We designed an AI tutor that helps college students reason rather than give them answers
- Written by Saharnaz Babaei-Balderlou, Teaching Assistant Professor of Economics, University of Wisconsin-La Crosse
Students using AI to cheat on homework[1] or tests is a source of much discussion[2]. But some scholars[3] argue the greater risk of students using AI is that they will simply not learn.
Approximately 90% of 1,100 U.S. students surveyed at two-year and four-year colleges in 2025 reported using generative AI[4] for everything from drafting assignments to clarifying complex concepts.
But when students use AI as a tutor or study partner, not as an immediate answer generator, does it make it easier or harder for them to learn?
We are economists[5] who tried to answer[6] this question by[7] designing an AI tool using ChatGPT’s custom GPT feature, with the web access of the chatbot disabled.

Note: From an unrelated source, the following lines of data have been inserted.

(* ===== verification/AsmLib.v ===== *)
(** The assembly routines of [src/lib/] on the processor of [X86]:
    [strlen.asm], [strcpy.asm], [strncpy.asm], [memcpy.asm], [memset.asm] and
    [setjmp.asm]. *)

From S2P Require Import Prelude Io X86.

Open Scope Z_scope.

(** ** The code *)

Definition strlen_asm : routine :=
  [XOR RAX RAX; MOV RCX (Rg RAX); MOV RSI (Rg RDI);
   LABEL ".loop"; LODSB; TEST_AL; JZ ".done"; INC RCX; JMP ".loop";
   LABEL ".done"; MOV RAX (Rg RCX); RET].

Definition strcpy_asm : routine :=
  [XOR RAX RAX; MOV RCX (Rg RAX);
   LABEL ".l1"; LODSB; TEST_AL; JZ ".done"; STOSB; JMP ".l1";
   LABEL ".done"; RET].

Definition strncpy_asm : routine :=
  [PUSH (Rg RBP); MOV RBP (Rg RSP); SUB RSP (Im 8); ST RSP (-8) RDI; XOR RAX RAX;
   LABEL ".l1"; LODSB; TEST_AL; JZ ".done"; STOSB; DEC RDX; TEST RDX RDX; JNZ ".l1";
   LABEL ".done"; MOV RCX (Rg RDX); MOV_AL 0; REP_STOS 1;
   LD RAX RSP (-8); ADD RSP (Im 8); MOV RSP (Rg RBP); POP RBP; RET].

Definition memcpy_asm : routine := [MOV RCX (Rg RDX); REP_MOVSB; RET].
Definition memset_asm : routine := [MOV RAX (Rg RSI); MOV RCX (Rg RDX); REP_STOS 1; RET].
Definition memsetw_asm : routine := [MOV RAX (Rg RSI); MOV RCX (Rg RDX); SHR RCX 1; REP_STOS 2; RET].
Definition memsetd_asm : routine := [MOV RAX (Rg RSI); MOV RCX (Rg RDX); SHR RCX 2; REP_STOS 4; RET].

Definition setjmp_asm : routine :=
  [POP RSI; XOR RAX RAX; ST RDI 0x00 RBX; ST RDI 0x08 RSP; PUSH (Rg RSI); ST RDI 0x10 RBP;
   ST RDI 0x18 R12; ST RDI 0x20 R13; ST RDI 0x28 R14; ST RDI 0x30 R15; ST RDI 0x38 RSI; RET].

Definition longjmp_asm : routine :=
  [MOV RAX (Rg RSI); LD RBX RDI 0x00; LD RSP RDI 0x08; LD RBP RDI 0x10; LD R12 RDI 0x18;
   LD R13 RDI 0x20; LD R14 RDI 0x28; LD R15 RDI 0x30; JMP_MEM RDI 0x38].

(** A string: bytes that are not zero, then a zero. *)
Definition string_at (m : gmap Z Z) (a : Z) (bs : list Z) : Prop :=
  Forall (λ b, 0 < b < 256) bs ∧ bytes_at m a (bs ++ [0]).

(** What the calling convention asks a routine to give back. *)
Definition callee_saved : list reg := [RBX; RBP; R12; R13; R14; R15].
Definition scratch : list reg := [RAX; RCX; RDX; RSI; RDI; R8; R9; R10; R11].
Definition returns_to (s t : cpu) (ret target : Z) : Prop :=
  target = ret ∧ regs t RSP = regs s RSP + 8 ∧ ∀ r, r ∈ callee_saved → regs t r = regs s r.

(** Registers after updates. *)
Ltac x_regs :=
  cbn [regs mem zf sys set_reg set_zf set_mem set_sys]; repeat first [rewrite upd_eq | rewrite upd_ne by done].

(** Bytes of memory. *)
Lemma bytes_at_nil m a : bytes_at m a [].
Proof. intros i b Hi. done. Qed.
Lemma bytes_at_cons m a b bs : bytes_at m a (b :: bs) ↔ m !! a = Some b ∧ bytes_at m (a + 1) bs.
Proof.
  split.
  - intros Hb. split; [rewrite <- (Z.add_0_r a); by apply (Hb O)|].
    intros i c Hi. replace (a + 1 + Z.of_nat i) with (a + Z.of_nat (S i)) by lia. by apply Hb.
  - intros [H0' Hb] [|i] c Hi; cbn in Hi; [simplify_eq; by rewrite Z.add_0_r|].
    replace (a + Z.of_nat (S i)) with (a + 1 + Z.of_nat i) by lia. by apply Hb.
Qed.
Lemma bytes_at_app m a xs ys :
  bytes_at m a (xs ++ ys) ↔ bytes_at m a xs ∧ bytes_at m (a + Z.of_nat (length xs)) ys.
Proof.
  revert a. induction xs as [|x xs IH]; intros a; cbn [app length].
  { rewrite Z.add_0_r. split; [by split; [apply bytes_at_nil|]|by intros [_ ?]]. }
  rewrite !bytes_at_cons, IH. replace (a + 1 + Z.of_nat (length xs)) with (a + Z.of_nat (S (length xs))) by lia. tauto.
Qed.
Lemma bytes_at_only c d m m' a bs :
  only_range c d m m' → bytes_at m a bs → a + Z.of_nat (length bs) <= c ∨ d <= a → bytes_at m' a bs.
Proof.
  intros [Ho _] Hb Hd i b Hi. pose proof (lookup_lt_Some _ _ _ Hi). rewrite Ho by lia. by apply Hb.
Qed.
Lemma only_range_insert a b v m : a <= b < a + 1 → is_Some (m !! b) → only_range a (a + 1) m (<[b := v]> m).
Proof.
  intros Hb Hs. split.
  - intros x Hx. by rewrite lookup_insert_ne by lia.
  - intros x Hx. rewrite lookup_insert. by case_decide.
Qed.
Lemma room_cons m a n : 0 <= n → room m a (Z.succ n) → is_Some (m !! a) ∧ room m (a + 1) n.
Proof.
  intros Hn Hr. split; [rewrite <- (Z.add_0_r a); apply Hr; lia|].
  intros k Hk. replace (a + 1 + k) with (a + (k + 1)) by lia. apply Hr. lia.
Qed.
(** A byte stored at [a], and the rest of a copy behind it. *)
Lemma only_range_step a n v m m' :
  0 <= n → is_Some (m !! a) → only_range (a + 1) (a + 1 + n) (<[a := v]> m) m' →
  only_range a (a + Z.succ n) m m' ∧ m' !! a = Some v.
Proof.
  intros Hn Hs Ho. split.
  - eapply only_range_weaken; [exact (only_range_trans _ _ _ _ _ _ _ (only_range_insert a a v m ltac:(lia) Hs) Ho)|lia|lia].
  - rewrite (proj1 Ho) by lia. by rewrite lookup_insert_eq.
Qed.

(** A register that is not among those that have changed. *)
Ltac x_same := intros; unfold scratch in *; x_regs; rewrite ?upd_ne by set_solver; done.
Ltac x_kept H := intros ?r ?Hr; unfold scratch in *; x_regs; rewrite ?upd_ne by set_solver; rewrite H by set_solver; x_same.

Section lib.
Context `{Callees, Devices}.

(** ** Single instructions *)

Lemma exec_lodsb p fuel pc s b Q :
  p !! pc = Some LODSB → mem s !! regs s RSI = Some b → 0 <= b < 256 → 0 <= regs s RSI < 2 ^ 64 - 1 →
  0 <= regs s RAX < 256 →
  returns (run p fuel (S pc)) (set_reg RSI (regs s RSI + 1) (set_reg RAX b s)) Q →
  returns (run p (S fuel) pc) s Q.
Proof.
  intros Hi Hm Hb Hs Ha HQ. eapply returns_step; [exact Hi|]. cbn [exec]. x_steps.
  eapply returns_load1; [lia|exact Hm|done|]. x_steps. cbn [goes_on].
  rewrite (Z.div_small (regs s RAX)), Z.mul_0_l, Z.add_0_l, (wrap_small 8 b) by lia.
  rewrite (wrap_small 64 b), (wrap_small 64 (_ + 1)) by lia. exact HQ.
Qed.

Lemma exec_stosb p fuel pc s Q :
  p !! pc = Some STOSB → is_Some (mem s !! regs s RDI) → 0 <= regs s RDI < 2 ^ 64 - 1 → 0 <= regs s RAX < 256 →
  returns (run p fuel (S pc)) (set_reg RDI (regs s RDI + 1) (set_mem (<[regs s RDI := regs s RAX]> (mem s)) s)) Q →
  returns (run p (S fuel) pc) s Q.
Proof.
  intros Hi Hm Hs Ha HQ. eapply returns_step; [exact Hi|]. cbn [exec]. x_steps.
  rewrite (wrap_small 8 (regs s RAX)) by lia.
  apply returns_store1; [lia|done|done|]. x_steps. cbn [goes_on].
  rewrite (wrap_small 64 (_ + 1)) by lia. exact HQ.
Qed.

Lemma exec_test_al p fuel pc s Q :
  p !! pc = Some TEST_AL → 0 <= regs s RAX < 256 →
  returns (run p fuel (S pc)) (set_zf (regs s RAX =? 0) s) Q → returns (run p (S fuel) pc) s Q.
Proof.
  intros Hi Ha HQ. eapply returns_step; [exact Hi|]. cbn [exec]. x_steps. cbn [goes_on].
  by rewrite (wrap_small 8 (regs s RAX)) by lia.
Qed.
(** X23.  The partial form of the demo's schema, which [update] uses, in
    both versions of the library.  It accepts an object exactly when each of
    the three fields is missing, [undefined], or JSON data of its type.  Its
    result has no property besides the three fields ([id] is dropped); a
    field that holds JSON data comes back as it is; a field that is missing
    or [undefined] stays so, except that under version 4 a field with a
    default ([done], [createdAt]) takes its default. *)
Theorem todo_partial_parse_spec (v : ZodVersion) (now : string) (input : RtObj) :
  (is_Some (TodoRt.partial_parse v now input) <->
     TodoRt.passes Todo.is_string (input !! "title") /\
     TodoRt.passes Todo.is_boolean (input !! "done") /\
     TodoRt.passes Todo.is_string (input !! "createdAt")) /\
  (forall parsed, TodoRt.partial_parse v now input = Some parsed ->
     (forall k, k ∉ Todo.keys -> parsed !! k = None) /\
     (forall k j, k ∈ Todo.keys -> input !! k = Some (RJson j) ->
        parsed !! k = Some (RJson j)) /\
     (forall k, k ∈ Todo.keys ->
        input !! k = None \/ input !! k = Some RUndefined ->
        parsed !! k =
          match v, TodoRt.default_of now k with
          | zod4, Some d => Some (RJson d)
          | _, _ => input !! k
          end)).
Proof.
  split.
  - split.
    + intros [parsed H]. apply todo_rt_partial_parse_inv in H. tauto.
    + intros (T1 & T2 & T3). unfold TodoRt.partial_parse.
      destruct (rt_partial_field_accepts v "createdAt" Todo.is_string
                  (Some (JStr now)) input ∅ T3) as [o3 ->].
      destruct (rt_partial_field_accepts v "done" Todo.is_boolean
                  (Some (JBool false)) input o3 T2) as [o2 ->].
      apply rt_partial_field_accepts, T1.
  - intros parsed H. apply todo_rt_partial_parse_inv in H. tauto.
Qed.

(** * Laws of the demo's store *)

Lemma spread_lookup (a b : Obj) (k : string) :
  spread a b !! k = match b !! k with Some v => Some v | None => a !! k end.
Proof.
  unfold spread. rewrite lookup_union.
  destruct (b !! k), (a !! k); reflexivity.
Qed.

We named the tool Macro Buddy[8] and trained it to guide some students at one of our undergraduate macroeconomics classes at the University of Wisconsin, La Crosse, through their reasoning rather than giving them direct answers.
We found in our research[9], conducted in spring 2025, that students who used Macro Buddy, alongside peer discussion, earned higher exam scores than students who worked alone, without this AI tutor.
Meet your new tutor
One of our macroeconomics courses enrolled 140 undergraduate students, mostly in their first or second year of college, divided across four sections.
Students’ course materials, assignments and exams were identical across all four sections. Students were generally not allowed to use AI tools or collaborate with classmates during exams. Students took all tests in person and were not allowed to reference any notes or other materials during the exam.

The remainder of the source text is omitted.